A few days ago a dear friend mentioned that she was upset because one of her children had said some pretty negative things about her that really hit home. She knew she was struggling in those areas and it hurt that her child was using them against her. As parents, we spend most of our time trying to raise our children with love and discipline while also secretly hoping they don’t see our faults. When it becomes apparent that they do, it is crushing. How have we slipped up and let them see our fallible side? Why have they found the most hurtful thing and thrown it back in our face?
Why do they hurt us?
The simple answer. Because they can.
They know that no matter what they say – no matter how cruelly they throw out words that they are only barely able to comprehend – we will still love them. They know we are there for better or worse. That even though they have hurt us deeply, we will still be there for them during their worst pain. We are their parents, and there is never an end to that.

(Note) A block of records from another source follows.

Definition no_release_fence (l : DrmHwcLayer) : DrmHwcLayer :=
  MkLayer (sf_handle l) (protected_usage l) (buffer_format l) (transform l) (blending l) (crop_left l) (crop_top l)
    (crop_right l) (crop_bottom l) (display_frame l) false (alpha l) (acquire_fence l) (imported l).

(** The layers of a plane move to [dst_layers], until one is protected. *)
Fixpoint move_layers (l : list nat) (src_layers dst_layers : list DrmHwcLayer)
    : outcome (bool * list DrmHwcLayer * list DrmHwcLayer) :=
  match l with
  | [] => Done (true, src_layers, dst_layers)
  | i :: l =>
      layer ← access (src_layers !! i);
      if protected_usage layer then Done (false, src_layers, dst_layers)
      else move_layers l (<[i := moved_from layer]> src_layers) (dst_layers ++ [no_release_fence layer])
  end.

(** What the loop over the planes of the source makes: the return value, the
    planes to be disabled, the primary plane, the layers. *)
Record squash_parts : Type := MkParts {
  sq_ret : Z; sq_disabled : list DrmPlane; sq_plane : option DrmPlane; sq_src : list DrmHwcLayer; sq_dst : list DrmHwcLayer
}.

Fixpoint squash_planes (planes : list DrmCompositionPlane) (x : squash_parts) : outcome squash_parts :=
  match planes with
  | [] => Done x
  | p :: planes =>
      match comp_plane p with
      | None => Done (MkParts (- EINVAL) (sq_disabled x) (sq_plane x) (sq_src x) (sq_dst x))
      | Some plane =>
          let x := if is_primary plane then MkParts (sq_ret x) (sq_disabled x) (Some plane) (sq_src x) (sq_dst x)
                   else MkParts (sq_ret x) (sq_disabled x ++ [plane]) (sq_plane x) (sq_src x) (sq_dst x) in
          if bool_decide (comp_type p = kDisable) then squash_planes planes x
          else
            '(ok, src, dst) ← move_layers (source_layers p) (sq_src x) (sq_dst x);
            let x := MkParts (sq_ret x) (sq_disabled x) (sq_plane x) src dst in
            if ok : bool then squash_planes planes x
            else Done (MkParts (- ENOTSUP) (sq_disabled x) (sq_plane x) src dst)
      end
  end.

(** move_layers_back: from the layer that [plane_index] is, to the layers of a plane. *)
Fixpoint move_back (l : list nat) (plane_index : nat) (src_layers dst_layers : list DrmHwcLayer)
    : outcome (nat * list DrmHwcLayer * list DrmHwcLayer) :=
  match l with
  | [] => Done (plane_index, src_layers, dst_layers)
  | i :: l =>
      layer ← access (dst_layers !! plane_index);
      _ ← access (src_layers !! i);
      move_back l (S plane_index) (<[i := layer]> src_layers) (<[plane_index := moved_from layer]> dst_layers)
  end.

(** The loop takes a turn for every plane at the most; [fuel] is their number. *)
Fixpoint move_layers_back (fuel plane_index : nat) (planes : list DrmCompositionPlane) (src_layers dst_layers : list DrmHwcLayer)
    : outcome (list DrmHwcLayer) :=
  match fuel with
  | O => Done src_layers
  | S fuel =>
      if (plane_index <? length planes)%nat && (plane_index <? length dst_layers)%nat then
        p ← access (planes !! plane_index);
        match source_layers p with
        | [] => move_layers_back fuel (S plane_index) planes src_layers dst_layers
        | l =>
            '(plane_index, src_layers, dst_layers) ← move_back l plane_index src_layers dst_layers;
            move_layers_back fuel plane_index planes src_layers dst_layers
        end
      else Done src_layers
  end.

Definition give_back (src : nat) (ret : Z) (src_layers dst_layers : list DrmHwcLayer) : C Z :=
  c ← the_comp src;
  layers ← lift (move_layers_back (length (composition_planes_ c)) 0 (composition_planes_ c) src_layers dst_layers);
  set_comp src (set_layers layers c);; mret ret.

(** The precomp plane shows the last layer. *)
Fixpoint squash_target (i : nat) (planes : list DrmCompositionPlane) : list DrmCompositionPlane :=
  match planes with
  | [] => []
  | p :: planes =>
      if bool_decide (comp_type p = kPrecomp) then MkComposition (comp_type p) (comp_plane p) (comp_crtc p) [i] :: planes
      else p :: squash_target i planes
  end.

Do you remember the sweet baby days? The days when they smiled just because you walked into the room? Or the toddler years when they could barely walk but could give you the most fabulous leg hugs? Or how about the early elementary years when an “I love you more than all the stars in the sky” was a frequent phrase?
Well, they’re gone.
They’ve been replaced with this preteen/teenager who is suddenly smarter and wiser than you. This person who rolls their eyes when you try to explain why they aren’t allowed to do something. This person who tells you “No” when you ask them to take the dog out for a walk. This person who says that you are a bad parent because you insist on them doing their Algebra. This person who is full of hormones and angst and mood swings. This person who can rip your heart out and then stomp off to their room as if they haven’t just mortally wounded you.
They can be cruel and manipulative.
They live with you and know you.
They know just what to say to hurt you.
So, what do you do in those moments when all you feel like doing is hiding in the closet with chocolate?
Well, you hide in the closet with chocolate.
You take a Mommy Moment. You walk away from them before you irrationally join the fray and make the moment much worse. You find your peaceful place, and you take a breath. You let yourself be calm. Be still.
Then, you remember all the wonderful reasons why you decided to homeschool…why you decided to have children. You remember that this person who is saying these very adult things, is still just a kid. A kid who is trying out their independence on the person they can count on to still love them even when they’re being, well, a jerk. Because, honestly, we all have jerk moments.
Then, you throw away the chocolate wrappers. Wipe the tears away. Get up and talk them.
Because you are still the parent.
You are the one responsible to teach these children how to interact in society. They have to know that lashing out at people isn’t ok. They have to know that what they did hurt you. You aren’t a super person. You’re a real person with real feelings. They have to be disciplined in acceptable behavior.
Discipline – verb- to train or develop by instruction and exercise especially in self-control. Merriam-Webster.com. Merriam-Webster, n.d. Web. 9 Apr. 2016.
And remember… they do love you.
They won’t tell you the way they used to, but they do. This struggle is a defining part on their road to independence and it, too, will pass to the next phase. So, hang in there – and don’t forget the chocolate.